* _Work required_
The lines you return must be all those in the data that hold the string "gray".

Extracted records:
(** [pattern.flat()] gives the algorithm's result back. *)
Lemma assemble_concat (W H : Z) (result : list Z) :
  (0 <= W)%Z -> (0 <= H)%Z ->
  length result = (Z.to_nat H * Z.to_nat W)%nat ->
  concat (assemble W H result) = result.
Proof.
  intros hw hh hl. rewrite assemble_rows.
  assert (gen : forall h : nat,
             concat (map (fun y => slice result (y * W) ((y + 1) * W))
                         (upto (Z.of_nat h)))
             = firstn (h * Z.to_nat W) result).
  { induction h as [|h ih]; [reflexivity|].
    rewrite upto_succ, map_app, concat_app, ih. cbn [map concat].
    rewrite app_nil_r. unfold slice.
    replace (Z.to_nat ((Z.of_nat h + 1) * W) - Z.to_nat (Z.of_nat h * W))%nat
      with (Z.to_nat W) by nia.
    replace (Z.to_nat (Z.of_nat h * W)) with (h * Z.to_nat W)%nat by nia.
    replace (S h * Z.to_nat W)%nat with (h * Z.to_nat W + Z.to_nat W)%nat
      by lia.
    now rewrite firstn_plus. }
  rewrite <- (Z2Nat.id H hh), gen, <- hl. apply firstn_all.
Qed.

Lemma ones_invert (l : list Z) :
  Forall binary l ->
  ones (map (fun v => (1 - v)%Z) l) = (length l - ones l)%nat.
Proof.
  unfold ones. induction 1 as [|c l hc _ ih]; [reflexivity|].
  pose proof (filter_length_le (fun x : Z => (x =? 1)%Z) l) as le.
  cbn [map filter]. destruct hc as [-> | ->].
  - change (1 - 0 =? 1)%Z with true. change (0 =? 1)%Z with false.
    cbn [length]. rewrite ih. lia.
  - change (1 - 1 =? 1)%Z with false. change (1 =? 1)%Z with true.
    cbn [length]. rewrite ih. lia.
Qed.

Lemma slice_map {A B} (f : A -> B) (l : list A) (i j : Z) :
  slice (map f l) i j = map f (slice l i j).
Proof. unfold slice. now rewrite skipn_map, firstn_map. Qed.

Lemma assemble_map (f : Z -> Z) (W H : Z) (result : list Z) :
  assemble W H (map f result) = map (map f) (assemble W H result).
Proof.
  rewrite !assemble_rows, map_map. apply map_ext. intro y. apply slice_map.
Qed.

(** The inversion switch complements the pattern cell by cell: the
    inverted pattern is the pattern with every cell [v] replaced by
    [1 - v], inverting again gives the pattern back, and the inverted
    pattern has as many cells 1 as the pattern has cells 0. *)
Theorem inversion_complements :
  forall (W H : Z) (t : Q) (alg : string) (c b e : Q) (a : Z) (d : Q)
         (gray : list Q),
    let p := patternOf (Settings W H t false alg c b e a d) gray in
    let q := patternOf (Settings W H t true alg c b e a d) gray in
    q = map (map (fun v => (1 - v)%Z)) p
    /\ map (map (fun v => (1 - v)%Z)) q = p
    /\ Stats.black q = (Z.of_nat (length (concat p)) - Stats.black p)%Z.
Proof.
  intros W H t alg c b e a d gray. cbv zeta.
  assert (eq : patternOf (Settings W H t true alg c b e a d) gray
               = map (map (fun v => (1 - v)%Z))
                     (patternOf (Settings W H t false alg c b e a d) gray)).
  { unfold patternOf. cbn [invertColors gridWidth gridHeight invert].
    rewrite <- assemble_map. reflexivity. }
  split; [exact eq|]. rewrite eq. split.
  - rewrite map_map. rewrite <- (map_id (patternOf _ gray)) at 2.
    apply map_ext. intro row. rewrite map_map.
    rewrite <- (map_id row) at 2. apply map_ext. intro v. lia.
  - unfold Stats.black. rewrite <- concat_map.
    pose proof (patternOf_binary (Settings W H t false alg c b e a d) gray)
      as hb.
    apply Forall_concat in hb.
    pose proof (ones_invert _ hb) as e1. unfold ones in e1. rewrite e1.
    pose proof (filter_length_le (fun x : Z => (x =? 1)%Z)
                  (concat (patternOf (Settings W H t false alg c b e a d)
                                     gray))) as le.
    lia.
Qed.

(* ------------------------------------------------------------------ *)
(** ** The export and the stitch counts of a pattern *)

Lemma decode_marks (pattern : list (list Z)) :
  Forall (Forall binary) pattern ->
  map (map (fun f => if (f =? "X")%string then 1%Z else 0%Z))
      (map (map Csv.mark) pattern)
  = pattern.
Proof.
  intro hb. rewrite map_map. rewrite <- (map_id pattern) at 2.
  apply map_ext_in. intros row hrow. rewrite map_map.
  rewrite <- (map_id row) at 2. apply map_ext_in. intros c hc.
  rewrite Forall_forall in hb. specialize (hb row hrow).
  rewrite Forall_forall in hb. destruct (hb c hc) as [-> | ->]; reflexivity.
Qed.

* * *

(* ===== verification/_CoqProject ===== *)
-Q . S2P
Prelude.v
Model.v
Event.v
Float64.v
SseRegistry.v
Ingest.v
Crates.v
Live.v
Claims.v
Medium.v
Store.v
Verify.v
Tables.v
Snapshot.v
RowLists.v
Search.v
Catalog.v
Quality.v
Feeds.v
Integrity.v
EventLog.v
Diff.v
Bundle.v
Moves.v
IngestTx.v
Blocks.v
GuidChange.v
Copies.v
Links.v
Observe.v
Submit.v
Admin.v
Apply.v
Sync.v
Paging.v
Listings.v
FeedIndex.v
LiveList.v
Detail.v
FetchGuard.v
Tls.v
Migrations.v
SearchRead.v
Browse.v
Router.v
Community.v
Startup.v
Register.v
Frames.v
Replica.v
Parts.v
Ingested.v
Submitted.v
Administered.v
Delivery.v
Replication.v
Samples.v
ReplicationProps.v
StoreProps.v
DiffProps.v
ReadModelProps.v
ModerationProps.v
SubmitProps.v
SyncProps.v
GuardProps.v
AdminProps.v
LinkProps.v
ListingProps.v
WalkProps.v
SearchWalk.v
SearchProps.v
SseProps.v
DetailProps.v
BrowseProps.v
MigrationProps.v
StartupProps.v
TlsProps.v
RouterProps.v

* _Answer to this exercise_
         (gray : list Q),
    let p := patternOf (Settings W H t false alg c b e a d) gray in
    let q := patternOf (Settings W H t true alg c b e a d) gray in
  intros W H t alg c b e a d gray. cbv zeta.
  assert (eq : patternOf (Settings W H t true alg c b e a d) gray
                     (patternOf (Settings W H t false alg c b e a d) gray)).
  - rewrite map_map. rewrite <- (map_id (patternOf _ gray)) at 2.
    pose proof (patternOf_binary (Settings W H t false alg c b e a d) gray)
                                     gray))) as le.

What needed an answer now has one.